How to Incorporate Sea Vegetables in a Plant-Based Diet
How the heck do you cook sea vegetables to make the most of their nutrients? The following tips on preparation and cooking techniques can help you make sure to get them right.
Preparation quick tips
Use these quick how-tos to get your sea veggies ready.
Dulse: You can usually add dulse to your recipe without soaking it first. Just rinse it quickly under cool running water. Using a rocking motion with your chef’s knife, chop it to the desired size.
Arame: Place it in a small strainer and rinse. Then place it in a bowl of warm water and soak for about 20 minutes. Strain and rinse again. Chop it to the desired size.
Kombu: Rinse it first under running water for a short time and then place it in warm water until it’s soft. Kombu usually takes 10 to 15 minutes to soften. Chop it and add it to your recipe.
Wakame: Rinse your wakame under cool running water for a short time and then soak it in a bowl of warm water. Wakame softens fairly quickly, in five to seven minutes. Chop it and add it to your recipe.
Healthy cooking for sea vegetables
Try these easy ways to cook some of these mysterious-sounding foods. Not so mysterious anymore, huh?

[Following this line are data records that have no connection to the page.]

(* ===== verification/TokenBucket.v ===== *)
(** * TokenBucket: Traefik's token bucket, in process and as a Redis script
    ([tokenbucket/clock.go], [memory.go], [redis.go], [lua.go])

    Arithmetic is float64 without fused multiply-add.  Arguments: what [int64] of
    an out-of-range float gives, which key a [range] over the map yields,
    [strconv.ParseFloat] and [FormatFloat]. *)

From S2P Require Import Prelude.
From S2P Require Import Strconv.
From S2P Require Import Resp.
From S2P Require Import RedisExec.
From S2P Require Import RedisVerbs.
From S2P Require Import Float64.
From S2P Require Import ExpiryMap.
From Stdlib Require Import ZArith QArith Lqa Lia List String.
From stdpp Require Import base list option gmap.

Open Scope Z_scope.

Inductive tbErr := errRate | errBurst | errDelay | errTTL | errRedis | errEvalLen | errEvalWait | errClient (e : goerr).

Record clockConfig := { rate : f64; burst : Z; maxDelay : Z; ttl : Z }.

(** [validateClock] *)
Definition validateClock (rate : f64) (burst maxDelay ttl : Z) : option tbErr :=
  if fle rate (of_Z 0) || (match rate with NaN | Inf _ => true | Fin _ => false end) then Some errRate
  else if burst <? 1 then Some errBurst
  else if maxDelay <? 0 then Some errDelay
  else if (ttl <? Second) || negb (Z.rem ttl Second =? 0) then Some errTTL
  else None.

(** [limitPerMicro] *)
Definition limitPerMicro (c : clockConfig) : f64 := fdiv (rate c) (of_Z 1000000).

(** [ttlSeconds] *)
Definition ttlSeconds (c : clockConfig) : Z := Z.quot (ttl c) Second.

(** [Duration.Microseconds], [Time.UnixMicro] of nanoseconds. *)
Definition Microseconds (d : Z) : Z := Z.quot d 1000.
Definition UnixMicro (now : Z) : Z := now / 1000.

(** [if tokens > burst { tokens = burst }] *)
Definition cap_at (burst tokens : f64) : f64 := if flt burst tokens then burst else tokens.

(** [consumeOne]: newTokens, newLast, waitMicro. *)
Definition consumeOne (tokens : f64) (last : Z) (limitPerMicro burst : f64) (nowMicro maxDelayMicro : Z) : f64 * Z * f64 :=
  let previousLast := last in
  let last := if nowMicro <? last then nowMicro else last in
  let elapsed := of_Z (wrap64 (nowMicro - last)) in
  let tokens := cap_at burst (fadd tokens (fmul limitPerMicro elapsed)) in
  let tokens := fsub tokens (of_Z 1) in
  let '(tokens, waitMicro) :=
    if flt tokens (of_Z 0) then
      let waitMicro := fdiv (fneg tokens) limitPerMicro in
      if flt (of_Z maxDelayMicro) waitMicro then (cap_at burst (fadd tokens (of_Z 1)), waitMicro)
      else (tokens, waitMicro)
    else (tokens, of_Z 0) in
  (tokens, (if nowMicro <? previousLast then previousLast else nowMicro), waitMicro).

Section Wait.
Context (out_of_range : f64 -> Z).

(** [waitDuration] *)
Definition waitDuration (waitMicro : f64) : Z :=
  if fle waitMicro (of_Z 0) then 0 else to_int64 out_of_range (fmul waitMicro (of_Z 1000)).

End Wait.

(** [allowedFromWait] *)
Definition allowedFromWait (wait maxDelay : Z) : bool := wait <=? maxDelay.

(** ** In process *)

Record memEntry := { tokens : f64; last : Z; expireAt : Z }.

Definition maxMemorySources : nat := 65536.

Section Memory.
Context {K : Type} `{Countable K} (out_of_range : f64 -> Z) (pick : gmap K memEntry -> option K) `{!FirstKey pick}.

Record Memory := { clock : clockConfig; buckets : gmap K memEntry }.

(** [NewMemory] *)
Definition NewMemory (rate : f64) (burst maxDelay ttl : Z) : Memory + tbErr :=
  match validateClock rate burst maxDelay ttl with
  | Some e => inr e
  | None => inl {| clock := {| rate := rate; burst := burst; maxDelay := maxDelay; ttl := ttl |}; buckets := ∅ |}
  end.

(** [dropExpired], [dropOne] *)
Definition dropExpired (now : Z) (m : gmap K memEntry) : gmap K memEntry := drop_expired expireAt now m.
Definition dropOne (now : Z) (m : gmap K memEntry) : gmap K memEntry := drop_one expireAt pick maxMemorySources now m.

(** [Allow]; [ctxErr] is ctx.Err() at entry. *)
Definition Allow (ctxErr : option goerr) (now : Z) (key : K) (m : Memory) : (bool * Z + goerr) * Memory :=
  match ctxErr with
  | Some e => (inr e, m)
  | None =>
      let c := clock m in
      let nowMicro := UnixMicro now in
      let fresh := {| tokens := of_Z (burst c); last := nowMicro; expireAt := 0 |} in
      let '(buckets, entry) := load expireAt pick maxMemorySources now key fresh (buckets m) in
      let '(newTokens, newLast, waitMicro) :=
        consumeOne (tokens entry) (last entry) (limitPerMicro c) (of_Z (burst c)) nowMicro (Microseconds (maxDelay c)) in
      let entry := {| tokens := newTokens; last := newLast; expireAt := now + ttl c |} in
      let wait := waitDuration out_of_range waitMicro in
      (inl (allowedFromWait wait (maxDelay c), wait), {| clock := c; buckets := <[key := entry]> buckets |})
  end.

End Memory.

(** ** In Redis *)

(** What [allowScript] does to the hash of its key, [None] when it is empty: the
    fields it stores and the wait it returns; Lua numbers are float64. *)
Definition allowScript (limit burst t max_delay : f64) (bucket : option (f64 * f64)) : (f64 * f64) * f64 :=
  let '(bucket_last, bucket_tokens) := match bucket with Some b => b | None => (t, burst) end in
  let lua_min a b := if flt b a then b else a in
  let last := if flt t bucket_last then t else bucket_last in
  let elapsed := fsub t last in
  let delta := fmul limit elapsed in
  let tokens := lua_min (fadd bucket_tokens delta) burst in
  let tokens := fsub tokens (of_Z 1) in
  let '(tokens, wait_duration) :=
    if flt tokens (of_Z 0) then
      let wait_duration := fdiv (fmul tokens (of_Z (-1))) limit in
      if flt max_delay wait_duration then (lua_min (fadd tokens (of_Z 1)) burst, wait_duration)
      else (tokens, wait_duration)
    else (tokens, of_Z 0) in
  let persistLast := if flt bucket_last t then t else bucket_last in
  ((persistLast, tokens), wait_duration).

Section Redis.
Context {W : Type} (exec : list bytes -> W -> exec_result * W) (script digest : bytes)
  (FormatFloat : f64 -> bytes) (ParseFloat : bytes -> option f64) (out_of_range : f64 -> Z).

(** [NewRedis] *)
Definition NewRedis (redisNil : bool) (rate : f64) (burst maxDelay ttl : Z) : clockConfig + tbErr :=
  if redisNil then inr errRedis
  else match validateClock rate burst maxDelay ttl with
       | Some e => inr e
       | None => inl {| rate := rate; burst := burst; maxDelay := maxDelay; ttl := ttl |}
       end.

(** The script's ARGV. *)
Definition allowArgs (c : clockConfig) (nowMicro : Z) : list bytes :=
  [FormatFloat (limitPerMicro c); FormatInt (burst c); FormatInt (ttlSeconds c); FormatInt nowMicro;
   FormatInt (Microseconds (maxDelay c))].

(** [Redis.Allow] *)
Definition RedisAllow (ctxErr : option goerr) (now : Z) (key : bytes) (c : clockConfig) (w : W) : (bool * Z + tbErr) * W :=
  match ctxErr with
  | Some e => (inr (errClient e), w)
  | None =>
      let '((values, err), w) := Eval exec script digest [key] (allowArgs c (UnixMicro now)) w in
      (match err with
       | Some e => inr (errClient e)
       | None =>
           match values with
           | [_; v; _] =>
               match ParseFloat (slot_text v) with
               | Some (Fin q) => let wait := waitDuration out_of_range (Fin q) in inl (allowedFromWait wait (maxDelay c), wait)
               | _ => inr errEvalWait
               end
           | _ => inr errEvalLen
           end
       end, w)
  end.

End Redis.

(** ** Exact integer arithmetic *)

Lemma fsub_of_Z a b : Z.abs a <= 2 ^ 53 -> Z.abs b <= 2 ^ 53 -> fsub (of_Z a) (of_Z b) = of_Z (a - b).
Proof.
  intros Ha Hb. destruct (of_Z_exact a ltac:(lia)) as (p & -> & P & _). destruct (of_Z_exact b ltac:(lia)) as (q & -> & Q & _).
  unfold fsub. cbn [fneg fadd]. apply round_comp. rewrite Qred_correct, P, Q. unfold Z.sub. rewrite inject_Z_plus, inject_Z_opp. lra.
Qed.

Lemma fadd_of_Z a b : Z.abs a <= 2 ^ 53 -> Z.abs b <= 2 ^ 53 -> fadd (of_Z a) (of_Z b) = of_Z (a + b).
Proof.
  intros Ha Hb. destruct (of_Z_exact a ltac:(lia)) as (p & -> & P & _). destruct (of_Z_exact b ltac:(lia)) as (q & -> & Q & _).
  cbn [fadd]. apply round_comp. by rewrite P, Q, inject_Z_plus.
Qed.

Lemma flt_of_Z a b : Z.abs a <= 2 ^ 53 -> Z.abs b <= 2 ^ 53 -> flt (of_Z a) (of_Z b) = (a <? b).
Proof.
  intros Ha Hb. rewrite flt_spec by apply round_num. apply eq_true_iff_eq. rewrite negb_true_iff, Z.ltb_lt.
  pose proof (of_Z_fle b a ltac:(lia) ltac:(lia)) as H. destruct (fle (of_Z b) (of_Z a)); [|intuition lia].
  split; [done|]. intros Hlt. pose proof (proj1 H eq_refl). lia.
Qed.

(** Multiplying by -1 is negation. *)
Lemma fmul_minus_one a : wf a -> fmul a (of_Z (-1)) = fneg a.
Proof.
  change (of_Z (-1)) with (Fin (-1 # 1)). destruct a as [|[]|q]; cbn [fmul fneg]; try done. intros [Hr Hb]. apply round_neg; [done|done|]. lra.
Qed.

Lemma wf_fadd a b : wf (fadd a b).
Proof. destruct a as [|[]|x], b as [|[]|y]; try done; apply round_wf. Qed.

Lemma wf_of_Z n : wf (of_Z n).
Proof. apply round_wf. Qed.

(** ** The two stores agree *)

Lemma allowScript_consume toks last limit b now md :
  0 <= last <= 2 ^ 53 -> 0 <= now <= 2 ^ 53 ->
  let go toks last := let '(t, l, w) := consumeOne toks last limit (of_Z b) now md in ((of_Z l, t), w) in
  allowScript limit (of_Z b) (of_Z now) (of_Z md) (Some (of_Z last, toks)) = go toks last /\
  allowScript limit (of_Z b) (of_Z now) (of_Z md) None = go (of_Z b) now.
Proof.
  intros Hl Hn go.
  assert (Hgo : forall toks last, 0 <= last <= 2 ^ 53 ->
    allowScript limit (of_Z b) (of_Z now) (of_Z md) (Some (of_Z last, toks)) = go toks last).
  { clear toks last Hl. intros toks last Hl. unfold allowScript, go, consumeOne, cap_at. cbn zeta.
    rewrite !flt_of_Z by lia.
    assert (E : (if now <? last then of_Z now else of_Z last) = of_Z (if now <? last then now else last)) by (by destruct (now <? last)).
    rewrite E. set (last' := if now <? last then now else last).
    assert (Hl' : 0 <= last' <= now) by (subst last'; destruct (Z.ltb_spec now last); lia).
    rewrite fsub_of_Z by lia. rewrite wrap64_id by (unfold in_int64, int64_min, int64_max; lia).
    set (t := fsub _ (of_Z 1)). rewrite fmul_minus_one by apply wf_fadd.
    assert (P : (if last <? now then of_Z now else of_Z last) = of_Z (if now <? last then last else now)).
    { destruct (Z.ltb_spec last now), (Z.ltb_spec now last); try lia; try done. by replace last with now by lia. }
    rewrite P. by destruct (flt t (of_Z 0)); [destruct (flt (of_Z md) _)|]. }
  split; [by apply Hgo|]. apply (Hgo (of_Z b) now Hn).
Qed.

(** C22: the Redis script and the in-process bucket are the same function: on a
    stored bucket, and on an empty hash as on a full fresh bucket, [allowScript]
    stores the tokens and the last instant and returns the wait that
    [consumeOne] computes, for every clock reading float64 holds exactly. *)
Theorem script_matches_consumeOne toks last limit b now md :
  0 <= last <= 2 ^ 53 -> 0 <= now <= 2 ^ 53 ->
  let go toks last := let '(t, l, w) := consumeOne toks last limit (of_Z b) now md in ((of_Z l, t), w) in
  allowScript limit (of_Z b) (of_Z now) (of_Z md) (Some (of_Z last, toks)) = go toks last /\
  allowScript limit (of_Z b) (of_Z now) (of_Z md) None = go (of_Z b) now.
Proof. exact (allowScript_consume toks last limit b now md). Qed.

Lemma script_matches_consumeOne_witness :
  allowScript (round (1 # 100000)) (of_Z 5) (of_Z 1700000000000000) (of_Z 0) (Some (of_Z 1699999999999000, of_Z 2))
  = let '(t, l, w) := consumeOne (of_Z 2) 1699999999999000 (round (1 # 100000)) (of_Z 5) 1700000000000000 0 in ((of_Z l, t), w).
Proof.
  exact (proj1 (script_matches_consumeOne (of_Z 2) 1699999999999000 (round (1 # 100000)) 5 1700000000000000 0 ltac:(lia) ltac:(lia))).
Defined.

(** ** The bucket never exceeds its burst *)

Lemma fsub_one_not_above a x : wf x -> flt a x = false -> flt a (fsub x (of_Z 1)) = false.
Proof.
  intros Hw Ha. assert (Na : is_num a \/ a = NaN) by (unfold is_num; destruct a; auto). destruct Na as [Na| ->]; [|done].
  destruct (fsub x (of_Z 1)) eqn:E; [by destruct a as [|[]|]|..].
  all: assert (Nx : is_num x) by (intros ->; discriminate E).
  all: pose proof (fsub_one_le x Nx Hw) as Hle; rewrite E in Hle.
  all: rewrite flt_spec in Ha by done; apply negb_false_iff in Ha; rewrite flt_spec by done; apply negb_false_iff; by eapply fle_trans.
Qed.

Lemma cap_at_ok b x : wf b -> wf x -> is_num b -> wf (cap_at b x) /\ flt b (cap_at b x) = false.
Proof.
  intros Hb Hx Nb. unfold cap_at. destruct (flt b x) eqn:E; [|done]. split; [done|].
  rewrite flt_spec by done. by rewrite fle_refl.
Qed.
(* ===== verification/BucketClient.v ===== *)
(** * BucketClient: the Redis token bucket over the client, beside the in-process one

    [tokenbucket.Redis] put together from its layers: [Allow] formats the
    script's arguments, [Eval] sends the digest and then the body, the retry loop
    and the codec carry them to a server that runs [allowScript] on a hash.  The
    same calls are made on [tokenbucket.Memory]; the two answer alike.

    Arguments: what the server's Lua makes of text and of numbers, which is code
    outside the repository. *)

From Stdlib Require Import ZArith QArith Lia List String Sorted.
From Stdlib Require Import Strings.Byte.
From stdpp Require Import base list option gmap sets fin_map_dom countable.
From S2P Require Import Prelude.
From S2P Require Import Strconv.
From S2P Require Import Sha1.
From S2P Require Import Resp.
From S2P Require Import RespProofs.
From S2P Require Import RedisExec.
From S2P Require Import RedisExecProofs.
From S2P Require Import RedisVerbs.
From S2P Require Import Float64.
From S2P Require Import WindowClient.
From S2P Require Import ExpiryMap.
From S2P Require Import TokenBucket.

Open Scope Z_scope.

(** ** A server with hashes and scripts

    An example engine, with the commands the script calls as Redis documents
    them: HGETALL lists the two fields in the order they were first set, as a
    small hash does, and the clock is set by the calls. *)

(** A hash: its fields in the order HGETALL lists them, and its expiry. *)
Record hash := { fields : list (bytes * bytes); expires : option Z }.

(** Hashes by key, digests of the scripts it has seen, and its clock. *)
Record server := { hashes : bytes -> option hash; seen : list bytes; time : Z }.

Definition at_time (now : Z) (s : server) : server := {| hashes := hashes s; seen := seen s; time := now |}.

(** The hash of a key whose expiry has not passed. *)
Definition live_hash (s : server) (key : bytes) : option hash :=
  h ← hashes s key; match expires h with Some t => if t <=? time s then None else Some h | None => Some h end.

Definition store (key : bytes) (h : hash) (s : server) : server :=
  {| hashes := fun k => if decide (k = key) then Some h else hashes s k; seen := seen s; time := time s |}.

(** HSET of one field: in place, or at the end. *)
Fixpoint hset (f v : bytes) (l : list (bytes * bytes)) : list (bytes * bytes) :=
  match l with
  | [] => [(f, v)]
  | (g, u) :: l => if decide (g = f) then (f, v) :: l else (g, u) :: hset f v l
  end.

(** What the server's Lua does with text: [tonumber], [tostring], and the text
    of a number passed to [redis.call].  The named laws are the documented ones:
    decimal text reads as the nearest float, [%.17g] text reads back exactly and
    prints integers plainly, and what [FormatFloat] prints with the fewest
    digits reads back as the same float ([tonumber] is C's strtod, which reads
    the texts of the infinities and of NaN too). *)
Class LuaText (tonumber : bytes -> option f64) (tostring argtext FormatFloat : f64 -> bytes) : Prop := {
  tonumber_int n : in_int64 n -> tonumber (FormatInt n) = Some (of_Z n);
  tonumber_float f : wf f -> tonumber (FormatFloat f) = Some f;
  tonumber_arg f : wf f -> tonumber (argtext f) = Some f;
  argtext_int n : - 2 ^ 53 <= n <= 2 ^ 53 -> argtext (of_Z n) = FormatInt n;
  tostring_short f : (length (tostring f) <= 64)%nat;
}.

Section Server.
Context (tonumber : bytes -> option f64) (tostring argtext : f64 -> bytes) (script : bytes).

Definition script_error : rvalue := VError (bs "ERR user_script: attempt to perform arithmetic on a nil value").
Lemma resolveConfig_spec c c' :
  resolveConfig c = inl c' ->
  config_ok c' /\ FailureRatio c' = (if fzero (FailureRatio c) then round (3 # 10) else FailureRatio c) /\
  1 <= TripFailures c' /\ flt (Jitter c') (of_Z 0) = false /\ fle (of_Z 1) (Jitter c') = false.
Proof.
  unfold resolveConfig. cbn zeta. intros E. destruct (_ || _) in E; [done|].
  destruct (Z.ltb_spec (if TripFailures c =? 0 then 5 else TripFailures c) 1) in E; [done|].
  destruct (Z.leb_spec (if BaseCooldown c =? 0 then Second else BaseCooldown c) 0) in E; [done|].
  match type of E with context [?a <? ?b] => destruct (Z.ltb_spec a b) in E; [done|] end.
  destruct (_ || _) eqn:Ej in E; [done|]. apply orb_false_iff in Ej as [Ej1 Ej2].
  match type of E with context [?a <? ?b] => destruct (Z.ltb_spec a b) in E; [done|] end.
  injection E as <-. split; [split; cbn; lia|]. cbn [FailureRatio TripFailures Jitter]. done.
Qed.

Lemma New_ok c g t : New c = inl g -> gate_ok t g /\ closed g = false /\ keys g = ∅.
Proof.
  unfold New. destruct (resolveConfig c) as [c'|] eqn:E; [|done]. intros [= <-]. split; [|done].
  destruct (resolveConfig_spec c c' E) as (Hc & _).
  split_and!; cbn [cfg budget keys]; try done. rewrite map_size_empty. lia.
Qed.

Lemma history_ok c g0 t0 g t : New c = inl g0 -> history g0 t0 g t -> gate_ok t g.
Proof.
  intros Hn. induction 1 as [|g t o _ IH Ht]; [by eapply New_ok|]. apply apply_op_ok. by eapply gate_ok_mono.
Qed.

(** ** Refusals are bounded *)

(** C21: in any history of calls with a clock that does not go back, a refusal
    names a wait that is positive and at most MaxCooldown, so no key is ever
    locked out for longer; an admission names none; and the stored credits stay
    within the budget and the keys within the cap. *)
Theorem refusals_bounded c g0 t0 g t now key :
  New c = inl g0 -> history g0 t0 g t -> t <= now ->
  (forall allowed wait, (Allow now key g).1 = inl (allowed, wait) ->
     if allowed then wait = 0 else 0 < wait <= MaxCooldown (cfg g)) /\
  (size (keys g) <= maxMemorySources)%nat /\
  map_Forall (fun _ e => flt (budget g) (credit e) = false) (keys g).
Proof.
  intros Hn Hh Ht. pose proof (gate_ok_mono t now g Ht (history_ok c g0 t0 g t Hn Hh)) as G. pose proof G as (Hc & Hb & Hs & Hf).
  split; [|split; [done|intros k e Hk; by apply (Hf k e Hk)]]. intros allowed wait. unfold Allow. destruct (closed g); [done|].
  pose proof (loadEntry_ok g key now G) as HL. destruct (loadEntry g key now) as [m e]. destruct HL as (He & _).
  apply (set_expire_ok _ _ _ _ (now + TTL (cfg g))) in He. destruct He as [A B C D E F _]. cbn [set_expire state openUntil probeUntil probeOutstanding] in *.
  unfold allowEntry. cbn [set_expire state openUntil probeUntil probeOutstanding]. destruct (state e) eqn:Es; cbn [fst].
  - by intros [= <- <-].
  - specialize (E eq_refl). destruct (Z.ltb_spec now (openUntil e)); cbn [fst]; intros [= <- <-]; [split; lia|done].
  - specialize (C eq_refl). specialize (F eq_refl). rewrite C. cbn [andb]. destruct Hc as [Hc _].
    destruct (Z.ltb_spec now (probeUntil e)); cbn [fst]; intros [= <- <-]; [split; lia|done].
Qed.

(** ** Tripping *)

(** Failures reported one after the other: the clock and the jitter sample. *)
Definition fails (key : K) (l : list (Z * f64)) (g : Gate) : Gate :=
  fold_left (fun g '(t, sample) => (Report t sample key false g).2) l g.


Lemma reset_state c e t : state (resetNIfClosedLongEnough c e t) = state e.
Proof. unfold resetNIfClosedLongEnough. destruct (closedSince e); [destruct (_ <? _)|]; done. Qed.





Lemma Allow_closed g key e now :
  closed g = false -> keys g !! key = Some e -> state e = stateClosed -> exists g', Allow now key g = (inl (true, 0), g').
Proof.
  intros Hcl He Hst. unfold Allow. rewrite Hcl. unfold loadEntry, load. rewrite He. cbn [mbind option_bind].
  destruct (alive expireAt now e).
  - unfold allowEntry. change (state (set_expire e (now + TTL (cfg g)))) with (state e). rewrite Hst. by eexists.
  - by eexists.
Qed.

(** ** Cooldowns and probes hold *)

Definition op_key (o : op) : option K := match o with OpAllow _ k | OpReport _ _ k _ => Some k | OpClose _ => None end.

(** A key counts as idle, and its entry as absent, once no call has named it for
    the TTL: [touch] is when one last did. *)
Fixpoint in_use (ttl : Z) (key : K) (touch : Z) (ops : list op) : Prop :=
  match ops with
  | [] => True
  | o :: ops => op_time o < touch + ttl /\ in_use ttl key (if decide (op_key o = Some key) then op_time o else touch) ops
  end.

(** Allows and Reports on keys of a set. *)
Definition calls_on (S : gset K) (ops : list op) : Prop := Forall (fun o => exists k, op_key o = Some k /\ k ∈ S) ops.

Definition reports_on (key : K) (o : op) : Prop := match o with OpReport _ _ k _ => k = key | _ => False end.

(** What the Allows of [key] among the calls answer. *)
Fixpoint answers (key : K) (ops : list op) (g : Gate) : list (bool * Z + bbErr) :=
  match ops with
  | [] => []
  | o :: ops =>
      match o with
      | OpAllow t k => if decide (k = key) then (Allow t k g).1 :: answers key ops (apply_op o g) else answers key ops (apply_op o g)
      | _ => answers key ops (apply_op o g)
      end
  end.

(** All of them refused until [u]. *)
Definition refusals (u : Z) (key : K) (ops : list op) : list (bool * Z + bbErr) :=
  omap (fun o => match o with OpAllow t k => if decide (k = key) then Some (inl (false, u - t)) else None | _ => None end) ops.

(** The entry refuses Allows before [u]. *)
Definition refusing (e : memEntry) (u : Z) : Prop :=
  match state e with
  | stateOpen => openUntil e = u
  | stateHalfOpen => probeOutstanding e = true /\ probeUntil e = u
  | stateClosed => False
  end.

(** A key in state [st] that refuses until [u] and was last named at [touch],
    among keys of [S]. *)
Record guarded (c : Config) (key : K) (st : gateState) (u touch : Z) (S : gset K) (g : Gate) : Prop := {
  gd_closed : closed g = false;
  gd_cfg : cfg g = c;
  gd_dom : dom (keys g) ⊆ S;
  gd_entry : exists e, keys g !! key = Some e /\ refusing e u /\ state e = st /\ expireAt e = touch + TTL c;
}.

Lemma allowEntry_refuses c now e u : refusing e u -> now < u -> allowEntry c now e = (e, false, u - now).
Proof.
  unfold refusing, allowEntry. intros Hr Ht. destruct (state e); [done| |].
  - by rewrite Hr, (proj2 (Z.ltb_lt _ _) Ht).
  - destruct Hr as [-> ->]. by rewrite (proj2 (Z.ltb_lt _ _) Ht).
Qed.

Lemma loadEntry_alive g key now e : keys g !! key = Some e -> now < expireAt e -> loadEntry g key now = (keys g, e).
Proof. intros He Ht. unfold loadEntry. apply load_live; [done|]. by apply Z.ltb_lt. Qed.

Lemma guarded_Allow c key st u touch S g t :
  guarded c key st u touch S g -> t < u -> t < touch + TTL c ->
  (Allow t key g).1 = inl (false, u - t) /\ guarded c key st u t S (Allow t key g).2.
Proof.
  intros [Hcl <- Hd (e & He & Hr & Hst & Hx)] Hu Hx'. unfold Allow. rewrite Hcl, (loadEntry_alive g key t e He) by lia.
  rewrite (allowEntry_refuses _ _ _ u) by done. split; [done|]. split; cbn [snd closed cfg keys]; try done.
  - rewrite dom_insert. apply elem_of_dom_2 in He. set_solver.
  - eexists. rewrite lookup_insert_eq. split; [done|]. done.
Qed.

Lemma guarded_Report c key st u touch S g t sample ok :
  guarded c key st u touch S g -> st = stateOpen -> guarded c key st u t S (Report t sample key ok g).2.
Proof.
  intros [Hcl <- Hd (e & He & Hr & Hst & Hx)] ->. unfold Report. rewrite Hcl, He. unfold reportEntry. cbn [set_expire state]. rewrite Hst.
  split; cbn [snd closed cfg keys]; try done.
  - rewrite dom_insert. apply elem_of_dom_2 in He. set_solver.
  - eexists. rewrite lookup_insert_eq. split; [done|]. done.
Qed.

Kombu: Add chopped kombu to soup and simmer for at least ten minutes before adding any other sea vegetables, as kombu takes longer to cook. Cook for at least 20 minutes.
Wakame: Wakame softens quickly and takes very little time to cook. Chop it and add it to soup, and then cook it for only five to ten minutes.
Nori: You can usually buy nori already toasted. If it’s not, you can toast it in a 350-degree oven for one to two minutes, until the nori changes color from dark purple-black to phosphorescent green. Use raw nori to keep all the nutrients intact.
The water you use to soak sea vegetables becomes very nutritious and flavorful and can be used in the recipe you’re making. To gain maximum flavor and nutrition, use no more water to soak your sea vegetables than can be incorporated into the recipe.